__Provided information__.

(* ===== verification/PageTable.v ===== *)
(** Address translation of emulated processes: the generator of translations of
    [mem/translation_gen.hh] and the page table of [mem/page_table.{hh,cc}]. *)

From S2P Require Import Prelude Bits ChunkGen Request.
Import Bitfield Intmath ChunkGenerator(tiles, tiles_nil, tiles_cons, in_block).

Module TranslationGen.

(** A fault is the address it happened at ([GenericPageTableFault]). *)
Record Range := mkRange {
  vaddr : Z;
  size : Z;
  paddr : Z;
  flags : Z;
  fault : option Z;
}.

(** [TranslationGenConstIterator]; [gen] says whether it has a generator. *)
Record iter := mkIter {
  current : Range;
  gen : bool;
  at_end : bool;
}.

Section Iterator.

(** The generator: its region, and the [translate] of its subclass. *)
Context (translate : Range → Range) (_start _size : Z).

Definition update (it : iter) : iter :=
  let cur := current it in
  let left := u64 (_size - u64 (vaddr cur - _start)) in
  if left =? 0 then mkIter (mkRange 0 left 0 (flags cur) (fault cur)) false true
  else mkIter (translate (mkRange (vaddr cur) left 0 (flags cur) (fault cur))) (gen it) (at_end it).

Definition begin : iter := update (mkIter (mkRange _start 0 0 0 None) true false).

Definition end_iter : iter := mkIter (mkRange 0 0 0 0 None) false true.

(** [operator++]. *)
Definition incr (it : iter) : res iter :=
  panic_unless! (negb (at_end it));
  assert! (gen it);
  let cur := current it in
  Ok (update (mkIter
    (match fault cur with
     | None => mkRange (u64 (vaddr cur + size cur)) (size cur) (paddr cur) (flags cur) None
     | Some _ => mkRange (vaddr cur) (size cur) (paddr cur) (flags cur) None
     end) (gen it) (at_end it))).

---

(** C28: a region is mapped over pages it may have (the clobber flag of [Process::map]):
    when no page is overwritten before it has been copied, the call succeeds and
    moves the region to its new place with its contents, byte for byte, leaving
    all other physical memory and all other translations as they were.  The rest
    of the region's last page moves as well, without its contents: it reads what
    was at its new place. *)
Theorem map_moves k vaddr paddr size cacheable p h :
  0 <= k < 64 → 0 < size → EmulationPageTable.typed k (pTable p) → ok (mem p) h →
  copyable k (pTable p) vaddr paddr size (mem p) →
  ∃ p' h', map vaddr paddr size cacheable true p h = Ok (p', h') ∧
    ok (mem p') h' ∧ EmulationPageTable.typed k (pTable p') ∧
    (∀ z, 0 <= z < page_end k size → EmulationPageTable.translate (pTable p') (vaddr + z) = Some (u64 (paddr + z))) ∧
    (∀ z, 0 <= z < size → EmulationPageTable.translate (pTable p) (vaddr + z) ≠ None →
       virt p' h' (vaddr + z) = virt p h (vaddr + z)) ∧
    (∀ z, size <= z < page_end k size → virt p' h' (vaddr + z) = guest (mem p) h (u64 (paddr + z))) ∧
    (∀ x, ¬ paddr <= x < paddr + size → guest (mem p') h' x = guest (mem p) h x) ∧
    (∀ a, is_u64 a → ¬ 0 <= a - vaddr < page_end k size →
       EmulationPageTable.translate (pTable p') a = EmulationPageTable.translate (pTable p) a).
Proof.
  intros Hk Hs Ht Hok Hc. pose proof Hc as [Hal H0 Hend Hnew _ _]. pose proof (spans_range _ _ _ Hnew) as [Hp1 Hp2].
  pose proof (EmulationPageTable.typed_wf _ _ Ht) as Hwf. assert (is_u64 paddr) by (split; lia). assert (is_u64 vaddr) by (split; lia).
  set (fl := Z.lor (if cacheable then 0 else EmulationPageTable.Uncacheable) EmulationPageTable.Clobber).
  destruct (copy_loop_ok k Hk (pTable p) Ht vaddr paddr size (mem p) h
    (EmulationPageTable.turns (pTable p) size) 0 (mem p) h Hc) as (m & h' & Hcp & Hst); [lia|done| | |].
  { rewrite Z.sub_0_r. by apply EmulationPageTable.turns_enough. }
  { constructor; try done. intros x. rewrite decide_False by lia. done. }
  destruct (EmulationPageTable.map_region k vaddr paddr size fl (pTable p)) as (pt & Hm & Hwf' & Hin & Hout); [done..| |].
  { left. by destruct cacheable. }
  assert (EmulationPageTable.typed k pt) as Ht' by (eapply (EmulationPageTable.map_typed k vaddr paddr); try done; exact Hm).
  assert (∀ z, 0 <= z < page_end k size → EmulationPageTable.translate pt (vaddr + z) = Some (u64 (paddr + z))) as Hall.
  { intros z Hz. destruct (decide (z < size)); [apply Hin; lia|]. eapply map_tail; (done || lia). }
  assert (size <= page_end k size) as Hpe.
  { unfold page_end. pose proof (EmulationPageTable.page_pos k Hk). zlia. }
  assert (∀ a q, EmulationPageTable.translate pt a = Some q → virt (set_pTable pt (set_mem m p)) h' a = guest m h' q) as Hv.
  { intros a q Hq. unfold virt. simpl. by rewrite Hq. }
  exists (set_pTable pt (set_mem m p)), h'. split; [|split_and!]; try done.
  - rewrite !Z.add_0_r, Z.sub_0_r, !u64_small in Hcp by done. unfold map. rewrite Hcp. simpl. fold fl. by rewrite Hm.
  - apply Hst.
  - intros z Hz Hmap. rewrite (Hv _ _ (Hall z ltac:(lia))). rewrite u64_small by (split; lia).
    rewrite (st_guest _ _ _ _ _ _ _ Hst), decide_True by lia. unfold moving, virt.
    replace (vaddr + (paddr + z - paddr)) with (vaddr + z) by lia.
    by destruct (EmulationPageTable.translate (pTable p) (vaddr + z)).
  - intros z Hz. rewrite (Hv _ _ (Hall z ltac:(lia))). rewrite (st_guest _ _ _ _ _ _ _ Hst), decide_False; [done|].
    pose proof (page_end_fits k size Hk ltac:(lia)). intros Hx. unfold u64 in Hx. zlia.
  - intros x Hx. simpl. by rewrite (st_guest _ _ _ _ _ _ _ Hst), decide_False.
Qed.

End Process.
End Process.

==

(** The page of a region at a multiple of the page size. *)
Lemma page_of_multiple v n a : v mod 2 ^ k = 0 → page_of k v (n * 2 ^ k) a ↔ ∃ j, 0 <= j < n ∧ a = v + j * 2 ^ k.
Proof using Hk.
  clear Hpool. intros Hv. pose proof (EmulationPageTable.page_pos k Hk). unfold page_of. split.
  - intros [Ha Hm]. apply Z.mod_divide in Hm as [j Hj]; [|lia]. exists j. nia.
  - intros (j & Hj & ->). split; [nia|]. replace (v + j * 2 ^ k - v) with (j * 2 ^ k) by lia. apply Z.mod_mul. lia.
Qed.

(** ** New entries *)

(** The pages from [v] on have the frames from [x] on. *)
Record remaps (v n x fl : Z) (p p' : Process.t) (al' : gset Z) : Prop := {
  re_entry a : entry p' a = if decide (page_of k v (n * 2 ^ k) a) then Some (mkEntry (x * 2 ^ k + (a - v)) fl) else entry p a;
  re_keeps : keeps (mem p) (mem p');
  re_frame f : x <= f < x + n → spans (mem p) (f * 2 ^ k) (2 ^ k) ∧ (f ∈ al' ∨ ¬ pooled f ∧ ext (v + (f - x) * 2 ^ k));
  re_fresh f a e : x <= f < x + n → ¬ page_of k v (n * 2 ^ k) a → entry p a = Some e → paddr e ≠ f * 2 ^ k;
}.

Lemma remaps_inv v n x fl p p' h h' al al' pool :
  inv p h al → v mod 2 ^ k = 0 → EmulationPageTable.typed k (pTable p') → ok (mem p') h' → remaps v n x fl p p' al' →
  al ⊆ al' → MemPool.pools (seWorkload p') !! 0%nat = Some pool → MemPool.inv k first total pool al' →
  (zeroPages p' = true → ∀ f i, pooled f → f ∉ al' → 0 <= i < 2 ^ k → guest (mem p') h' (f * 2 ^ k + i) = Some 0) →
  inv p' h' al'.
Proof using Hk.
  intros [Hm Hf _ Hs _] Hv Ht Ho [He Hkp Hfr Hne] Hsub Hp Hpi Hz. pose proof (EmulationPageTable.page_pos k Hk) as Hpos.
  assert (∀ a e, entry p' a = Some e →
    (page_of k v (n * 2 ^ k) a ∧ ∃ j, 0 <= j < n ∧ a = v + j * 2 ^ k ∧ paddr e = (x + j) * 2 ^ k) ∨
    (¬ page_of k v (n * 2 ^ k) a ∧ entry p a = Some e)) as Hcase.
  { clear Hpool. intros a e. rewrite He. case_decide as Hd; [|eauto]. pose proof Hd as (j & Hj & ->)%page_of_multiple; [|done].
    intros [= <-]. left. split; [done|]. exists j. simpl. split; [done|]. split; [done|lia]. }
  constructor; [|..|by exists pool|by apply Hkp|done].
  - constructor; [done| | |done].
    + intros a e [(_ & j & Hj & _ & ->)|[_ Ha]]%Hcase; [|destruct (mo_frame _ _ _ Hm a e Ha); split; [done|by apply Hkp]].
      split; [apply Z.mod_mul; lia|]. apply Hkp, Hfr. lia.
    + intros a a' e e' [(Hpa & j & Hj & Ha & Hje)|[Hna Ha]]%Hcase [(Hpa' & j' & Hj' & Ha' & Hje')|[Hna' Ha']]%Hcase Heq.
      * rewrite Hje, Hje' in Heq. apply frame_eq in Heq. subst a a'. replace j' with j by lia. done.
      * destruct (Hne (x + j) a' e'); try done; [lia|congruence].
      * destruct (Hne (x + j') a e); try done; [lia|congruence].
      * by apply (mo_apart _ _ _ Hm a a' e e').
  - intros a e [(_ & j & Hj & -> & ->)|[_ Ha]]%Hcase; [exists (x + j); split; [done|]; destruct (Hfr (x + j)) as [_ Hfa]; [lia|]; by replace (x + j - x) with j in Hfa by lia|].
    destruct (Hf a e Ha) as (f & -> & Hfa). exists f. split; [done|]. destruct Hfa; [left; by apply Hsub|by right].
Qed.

__Exercise requirements__. Retype exactly the span of lines from the one with "(* ===== verification/PageTable.v ===== *)" through the one with "From S2P Require"; include both ends and omit the rest of the material.

__Answer to this problem__.
(* ===== verification/PageTable.v ===== *)
(** Address translation of emulated processes: the generator of translations of
    [mem/translation_gen.hh] and the page table of [mem/page_table.{hh,cc}]. *)

From S2P Require Import Prelude Bits ChunkGen Request.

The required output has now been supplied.